Notre système économique est insoutenable car il consomme trop de ressources naturelles et rejettent trop de polluants. Ce constat est posé dès les années 1970 avec la publication d’un rapport de scientifiques du MIT (Etats-Unis), le rapport Meadows. Ce rapport, intitulé « Limites à la croissance » met en évidence que la croissance exponentielle de la population mondiale et de la production industrielle, si elle se poursuit, provoquera des déséquilibres environnementaux croissants. Les ressources naturelles (alimentaires, énergétiques, etc.) se raréfieront, ce qui entraînera, vers le milieu du 21e siècle, un effondrement économique. Autrement dit, comme la croissance économique repose sur l’exploitation des ressources naturelles, et comme elle épuise ces ressources naturelles, elle ne finit pas de s’arrêter. Pour éviter un tel scénario, le rapport recommande de stabiliser la croissance. Au lieu d’une décroissance subie et catastrophique socialement, les gouvernements limiteraient volontairement la croissance et en limiteraient aussi les conséquences sociales grâce à des politiques de répartition équitable des revenus. 
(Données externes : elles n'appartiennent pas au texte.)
Lemma increment_runs down id u m L M peers mine q :
  member_ok down id m -> holds m L M peers mine q -> log_ok u -> is_i64 (end_ mine + 2) -> st_ mine <= end_ mine + 1 ->
  exists m', increment t thr u m = Ok m' /\ member_ok down id m' /\
    holds m' (L ++ [u]) (M ++ [u]) peers (mkRange (st_ mine) (end_ mine + 1)) q /\ grows m m' [u].
Proof.
  intros Hm (Hh & it & Htk) [Hk Hd] Hi Hst. destruct u as [k d]. simpl in Hk, Hd.
  destruct (taking_find m it q Htk) as (ptr & Hf & [Hdir Hheap Hw Hsub Hc]). pose proof Htk as [Hrun _ Hti Htp Ha Hfw Hq].
  destruct (inc_runs it (objects m) k d Hw Htp Hd Hk (mo_run _ _ _ Hm) (mo_registered _ _ _ Hm)) as (it' & Hinc & Hw' & Hcfg & Hv).
  destruct (hold_logs (prop_cfg m) t v (mo_nanosec _ _ _ Hm) [(k, d)] (prop_thr m) L M peers mine Hh) as (p & Hl & Hh' & _);
    [by apply log_update_ok, Forall_singleton|replace (end_ mine + _ + 1) with (end_ mine + 2) by (simpl; lia); done|done|].
  unfold increment. rewrite Hf. cbn [fst snd]. rewrite Hinc. cbn [mbind res_bind]. rewrite Hti.
  cbn [fmap list_fmap] in Hl |- *. unfold log_event in Hl. cbn [fst snd] in Hl. rewrite Hl. cbn [mbind res_bind].
  eexists. split; [done|]. split; [by destruct Hm; split|].
  unfold same_config in Hcfg.
  assert (taking dir t v (set_heap (recv_thr m) (<[ptr := it']> (heap (recv_thr m)))) it' q) as Htk'.
  { split; try done; try by rewrite <- Hcfg.
    exists ptr. split; simpl; try done; [by rewrite lookup_insert_eq|by rewrite <- Hcfg..]. }
  split; [split; [exact Hh'|by exists it']|]. intros k'.
  rewrite (taking_value m it q Htk), (taking_value (set_threads m p _) it' q Htk'). apply Hv.
Qed.

Lemma work_runs down id us : forall m L M peers mine q,
  member_ok down id m -> holds m L M peers mine q -> Forall log_ok us -> is_i64 (end_ mine + Z.of_nat (length us) + 1) ->
  st_ mine <= end_ mine + 1 ->
  exists m', work t thr us m = Ok m' /\ member_ok down id m' /\
    holds m' (L ++ us) (M ++ us) peers (mkRange (st_ mine) (end_ mine + Z.of_nat (length us))) q /\ grows m m' us.
Proof.
  induction us as [|u us IH]; intros m L M peers mine q Hm Hh Hus Hi Hst.
  { exists m. split; [done|]. split; [done|]. rewrite !app_nil_r, Z.add_0_r. split; [by destruct mine|].
    destruct Hh as (_ & it & Htk). by eapply grows_none. }
  apply Forall_cons in Hus as [Hu Hus]. cbn [length] in Hi. unfold work. cbn [foldM].
  pose proof (hd_mine_ok _ _ _ _ _ _ _ _ (proj1 Hh)) as (Hi1 & Hi2 & Hi3). unfold is_i64 in Hi1, Hi2, Hi3, Hi.
  destruct (increment_runs down id u m L M peers mine q Hm Hh Hu) as (m1 & -> & Hm1 & Hh1 & Hg1); [unfold is_i64; lia|done|].
  cbn [mbind res_bind]. destruct (IH m1 _ _ _ _ q Hm1 Hh1 Hus) as (m2 & Hw & Hm2 & Hh2 & Hg2); simpl; [unfold is_i64; lia|lia|].
  exists m2. split; [exact Hw|]. split; [done|]. cbn [st_ end_] in Hh2. rewrite <- !app_assoc in Hh2. simpl in Hh2.
  replace (end_ mine + Z.of_nat (S (length us))) with (end_ mine + 1 + Z.of_nat (length us)) by lia. split; [done|].
  destruct Hh as (_ & it & Htk).
  by apply (grows_trans m m1 m2 it q [u] us Htk); [by apply log_update_ok, Forall_singleton|by apply log_update_ok|..].
Qed.

(** ** A tick *)

Lemma recv_loop_one cfg e s s' : turn cfg e s = Ok (Continue, s') -> Receiver.thread_loop cfg [e] s = Ok (Continue, s').
Proof. intros Ht. cbn [Receiver.thread_loop]. by rewrite Ht. Qed.
Lemma prop_loop_one cfg e s s' :
  Propagator.turn cfg e s = Ok (Propagator.Continue, s') -> Propagator.thread_loop cfg [e] s = Ok (Propagator.Continue, s').
Proof. intros Ht. cbn [Propagator.thread_loop]. by rewrite Ht. Qed.

Lemma since_app {A} (l k : list A) : since l (l ++ k) = k.
Proof. apply drop_app_length. Qed.

Lemma tick_runs id m L M peers mine q :
  member_ok true id m -> holds m L M peers mine q -> L <> [] -> map_Forall (fun _ r => st_ r <= end_ r) peers ->
  fits n (length L) (size peers + 1) -> fits n (length M) 1 ->
  exists m' b w q', tick t m = Ok ([(t, to_bytes b)], m') /\ member_ok true id m' /\
    holds m' [] [] (mark_sent <$> peers) (next_range mine) q' /\ (forall k, value m' k = value m k) /\
    built v b L (w ++ own_slot id mine) /\ w ≡ₚ map_to_list peers /\
    if decide (M = []) then q' = q else exists b2, batch v id b2 M mine /\ q' = q ++ [b2].
Proof.
  intros Hm (Hh & it & Htk) HL Hlive Hfit Hfit1. pose proof Hm as [Hpi Hri Hid Hns Hds Hex Hrun Hreg].
  destruct (hold_tick (prop_cfg m) t v) with (5 := HL) (4 := Hh) as (p & b & w & Ht & Hh' & Hb & Hw & Ho); [by rewrite Hpi|done..|].
  rewrite Hpi in Hb, Ho. unfold tick.
  assert (Hrep : (if decide (default ∅ (my_update_store (prop_thr m) !! t) = ∅) then [] else [EMyUpdatesACK]) =
    if decide (M = []) then [] else [EMyUpdatesACK]).
  { pose proof (hd_mys _ _ _ _ _ _ _ _ Hh) as Hmys. destruct (decide (M = [])) as [->|HM].
    - rewrite decide_True; [done|]. apply map_eq. intros k. by rewrite (Hmys k), lookup_empty.
    - rewrite decide_False; [done|]. intros He. rewrite He in Hmys. by apply sums_empty in Hmys. }
  rewrite Hrep, Ht. cbn [mbind res_bind]. destruct (decide (M = [])) as [HM|HM].
  - rewrite Ho, since_app. cbn [batches mbind list_bind app Receiver.thread_loop res_bind]. unfold since. rewrite drop_all.
    cbn [acks mbind list_bind]. rewrite decide_True by done. eexists _, b, w, q. split; [done|]. split; [by destruct Hm; split|].
    split; [split; [exact Hh'|by exists it]|]. split; [done|]. by split_and!.
  - destruct Ho as (b2 & Hb2 & Ho). rewrite Ho, since_app. cbn [batches mbind list_bind app].
    destruct (take_batch (recv_cfg m) dir t v (recv_thr m) it q b2 Htk) as (r & Htb & Htk' & Hr).
    rewrite (recv_loop_one _ _ _ _ Htb). cbn [mbind res_bind]. rewrite Hr, since_app. cbn [acks mbind list_bind app].
    rewrite decide_True by done. eexists _, b, w, (q ++ [b2]). split; [done|]. split; [by destruct Hm; split|].
    split; [split; [exact Hh'|by exists it]|]. split; [|split_and!; [done..|by exists b2]].
    intros k. rewrite (taking_value m it q Htk). by rewrite (taking_value (set_threads m p r) it _ Htk').
Qed.

(** Without a downstream neighbour. *)
Lemma tick_stops id m L M peers mine q :
  member_ok false id m -> holds m L M peers mine q -> L <> [] -> fits n (length L) (size peers + 1) -> fits n (length M) 1 ->
  tick t m = Fault NullDeref.
Proof.
  intros Hm (Hh & it & Htk) HL Hfit Hfit1. pose proof Hm as [Hpi Hri Hid Hns Hds Hex Hrun Hreg]. unfold tick.
  rewrite (hold_tick_stops (prop_cfg m) t v ltac:(by rewrite Hpi) Hns (prop_thr m) L M peers mine _ Hh HL Hfit Hfit1); [done| |done].
  intros HM. rewrite decide_False; [done|]. intros He. pose proof (hd_mys _ _ _ _ _ _ _ _ Hh) as Hmys. rewrite He in Hmys.
  by apply sums_empty in Hmys.
Qed.

(** ** Blocks from upstream *)

(** A range of another node in a block. *)
Definition entry_ok (e : Z * UpdateRange) : Prop := 0 <= e.1 /\ is_i32 e.1 /\ range_ok e.2 /\ st_ e.2 <= end_ e.2.

Lemma entries_peer cfg id w :
  Propagator.my_id_ cfg = id -> Forall entry_ok w -> id ∉ w.*1 -> Forall (peer_entry cfg) w.
Proof.
  intros <- Hw Hni. apply Forall_forall. intros e He. rewrite Forall_forall in Hw. destruct (Hw e He) as (? & ? & ? & _).
  split; [split; [done|]|done]. intros Heq. apply Hni. rewrite <- Heq. by apply list_elem_of_fmap_2.
Qed.

Lemma take_in_buffer down id m r it it' q q' L M peers mine b b' K w G :
  member_ok down id m -> holding (prop_cfg m) t v (prop_thr m) L M peers mine -> taking dir t v (recv_thr m) it q ->
  turn (recv_cfg m) (EvNet (NetBuffer t (to_bytes b))) (recv_thr m) = Ok (Continue, r) -> taking dir t v r it' q' ->
  out r = out (recv_thr m) ++ [ToPropBuffer t b'] -> handed v b' K w -> Forall (update_ok n) K -> NoDup w.*1 ->
  Forall entry_ok w -> id ∉ w.*1 -> contiguous peers w -> (forall k, val it' k = vp (val it k) (vs (deltas_for k G))) ->
  exists m' peers', take_in [(t, to_bytes b)] m = Ok m' /\ member_ok down id m' /\ holds m' (L ++ K) M peers' mine q' /\
    merges peers peers' w /\ grows m m' G.
Proof.
  intros Hm Hh Htk Htb Htk' Ho Hb HK Hnd Hent Hni Hcont Hg. pose proof Hm as [Hpi Hri Hid Hns Hds Hex Hrun Hreg].
  destruct (hold_buffer (prop_cfg m) t v) with (1 := Hh) (2 := Hb) (3 := HK) (4 := Hnd) as (p & peers' & Htp & Hh' & _ & Hp);
    [by apply (entries_peer _ id)|done|].
  unfold take_in. cbn [fmap list_fmap fst snd]. rewrite (recv_loop_one _ _ _ _ Htb). cbn [mbind res_bind].
  rewrite Ho, since_app. cbn [handed_on mbind list_bind app]. rewrite (prop_loop_one _ _ _ _ Htp). cbn [mbind res_bind].
  eexists _, peers'. split; [done|]. split; [by destruct Hm; split|]. split; [split; [exact Hh'|by exists it']|]. split; [done|].
  intros k. rewrite (taking_value m it q Htk), (taking_value (set_threads m p r) it' q' Htk'). apply Hg.
Qed.

Lemma take_in_foreign down id m L M peers mine q b K w :
  member_ok down id m -> holds m L M peers mine q -> built v b K w -> Forall (update_ok n) K -> w <> [] -> id ∉ w.*1 ->
  Forall entry_ok w -> contiguous peers w ->
  exists m' peers', take_in [(t, to_bytes b)] m = Ok m' /\ member_ok down id m' /\ holds m' (L ++ K) M peers' mine q /\
    merges peers peers' w /\ grows m m' K.
Proof.
  intros Hm (Hh & it & Htk) Hb HK Hw Hni Hent Hcont. pose proof Hm as [Hpi Hri Hid Hns Hds Hex Hrun Hreg].
  pose proof Hb as (_ & _ & _ & _ & _ & _ & Hnd & _).
  destruct (take_foreign (recv_cfg m) dir t v Hex ltac:(rewrite Hri; apply Hid) (recv_thr m) it q b K w Htk Hb HK Hw)
    as (r & it' & b' & Ht & Htk' & Ho & Hb' & Hg); [by rewrite Hri|].
  by apply (take_in_buffer down id m r it it' q q L M peers mine b b' K w).
Qed.

(** ** A relay *)

(** The range a tick sends for a node whose first updates are [us]. *)
Definition first_range (us : logs) : UpdateRange := mkRange 0 (Z.of_nat (length us) - 1).
Definition own_entry (id : Z) (us : logs) : list (Z * UpdateRange) := own_slot id (first_range us).

(** A node that has had no updates yet. *)
Definition fresh_node (down : bool) (id : Z) (m : member) (q : list UpdateBuffer) : Prop :=
  member_ok down id m /\ holds m [] [] ∅ (mkRange 0 (-1)) q.

Lemma peers_perm (peers : gmap Z UpdateRange) w :
  NoDup w.*1 -> (forall p r, peers !! p = Some r <-> (p, r) ∈ w) -> map_to_list peers ≡ₚ w.
Proof.
  intros Hnd Hp. apply NoDup_Permutation; [apply NoDup_map_to_list|by apply NoDup_fmap_1 in Hnd|].
  intros [p r]. by rewrite elem_of_map_to_list.
Qed.

Lemma work_fresh down id m us q :
  fresh_node down id m q -> Forall log_ok us -> is_i64 (Z.of_nat (length us)) ->
  exists m', work t thr us m = Ok m' /\ member_ok down id m' /\ holds m' us us ∅ (first_range us) q /\ grows m m' us.
Proof.
  intros [Hm Hh] Hus Hi. destruct (work_runs down id us m [] [] ∅ (mkRange 0 (-1)) q Hm Hh Hus) as (m' & Hw & Hm' & Hh' & Hg).
  - simpl. by replace (-1 + Z.of_nat (length us) + 1) with (Z.of_nat (length us)) by lia.
  - simpl. lia.
  - exists m'. split; [done|]. split; [done|]. split; [|done]. unfold first_range. simpl in Hh'.
    by replace (Z.of_nat (length us) - 1) with (-1 + Z.of_nat (length us)) by lia.
Qed.

Lemma relay_runs id m us b K w q :
  fresh_node true id m q -> Forall log_ok us -> is_i64 (Z.of_nat (length us)) ->
  built v b K w -> Forall (update_ok n) K -> K <> [] -> w <> [] -> id ∉ w.*1 -> Forall entry_ok w ->
  fits n (length us + length K) (length w + 1) ->
  exists m' b' w' peers q', relay t thr us [(t, to_bytes b)] m = Ok ([(t, to_bytes b')], m') /\ member_ok true id m' /\
    holds m' [] [] peers (next_range (first_range us)) q' /\ built v b' (us ++ K) (w' ++ own_entry id us) /\ w' ≡ₚ w /\
    (forall p r, (p, r) ∈ w -> peers !! p = Some (mark_sent r)) /\ grows m m' (us ++ K).
Proof.
  intros Hf Hus Hi Hb HK HKne Hw Hni Hent Hfit. unfold relay. pose proof (log_update_ok _ Hus) as Huo.
  pose proof Hb as (_ & _ & _ & _ & _ & _ & Hnd & _). pose proof Hf as [_ (_ & it & Htk)].
  destruct (work_fresh true id m us q Hf Hus Hi) as (m1 & -> & Hm1 & Hh1 & Hg1). cbn [mbind res_bind].
  destruct (take_in_foreign true id m1 us us ∅ (first_range us) q b K w Hm1 Hh1 Hb HK Hw Hni Hent (contiguous_new w))
    as (m2 & peers & -> & Hm2 & Hh2 & Hmg & Hg2). cbn [mbind res_bind]. pose proof (merges_empty peers w Hmg Hnd) as Hp.
  pose proof (peers_perm peers w Hnd Hp) as Hperm.
  assert (size peers = length w) as Hsz by (by rewrite <- length_map_to_list, Hperm).
  destruct (tick_runs id m2 (us ++ K) us peers (first_range us) q Hm2 Hh2) as (m3 & b3 & w3 & q3 & Ht & Hm3 & Hh3 & Hv3 & Hb3 & Hw3 & _).
  - by destruct us, K.
  - intros p r Hpr%Hp. rewrite Forall_forall in Hent. by apply (Hent (p, r)).
  - by rewrite length_app, Hsz.
  - eapply fits_mono; [exact Hfit|lia|lia].
  - exists m3, b3, w3, (mark_sent <$> peers), q3. split; [done|]. split; [done|]. split; [done|]. split; [done|].
    split; [by rewrite Hw3|]. split; [intros p r Hpr; by rewrite lookup_fmap, (proj2 (Hp p r) Hpr)|]. intros k. rewrite Hv3. by apply (grows_trans m m1 m2 it q us K Htk).
Qed.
Le rapport Meadows a été à l’époque un best-seller international, mais il n’a pas conduit à une remise en question du concept de croissance. La croissance, dans notre vision économique, c’est la croissance du PIB (produit intérieur brut). On comprend qu’aucun gouvernement ne veuille ouvrir un débat aussi sensible. Dans l’inconscient collectif, une chute de la croissance est synonyme de catastrophe économique. Dans la réalité aussi. La Grèce a effectivement connu une période prolongée de décroissance de son PIB il y a quelques années, avec un appauvrissement dramatique de sa population. Même des économistes « verts » refusent de s’avancer sur ce terrain miné. Ils estiment que le débat principal ne porte pas sur le couple croissance/décroissance, mais sur le contenu de la croissance. La question est de savoir si notre système économique choisit de faire croître des activités polluantes (charbon, énergies fossiles…) ou des activités propres (éoliennes, isolation des bâtiments…). Au lieu de perdre son temps en discussions théoriques sur la croissance, il conviendrait donc de la stimuler (et non de la réduire), au moyen d’un plan d’investissement massif dans la transition écologique et la lutte contre le changement climatique.
L’investissement dans les technologies propres et l’élimination progressive des activités polluantes sont des pistes qui font largement consensus. Mais ce que disent les « décroissants », c’est que ces pistes ne suffisent pas. Prenons la problématique des transports. Ceux-ci sont un pilier du système actuel et de la croissance économique. Selon une étude de 2014, à horizon d’une ou deux décennies, la production d’énergie, même en prenant en compte les progrès technologiques et toutes les sources d’énergies disponibles (fossiles, nucléaires, renouvelables…), ne suffira pas à couvrir la demande. Le déséquilibre de l’offre et de la demande entraînera une hausse des prix des transports, avec des conséquences sociales et économiques qu’on peut aisément imaginer. Les chercheurs concluent qu’un changement de paradigme économique est nécessaire et qu’il implique le passage à une croissance zéro voire négative. Nous saurons dans 20 ans si ces prédictions étaient vraies. Dans l’immédiat, le principe de précaution imposerait que les gouvernements et les agences spécialisées (Agence internationale de l’énergie, GIEC…) prennent à leur tour position dans ce débat.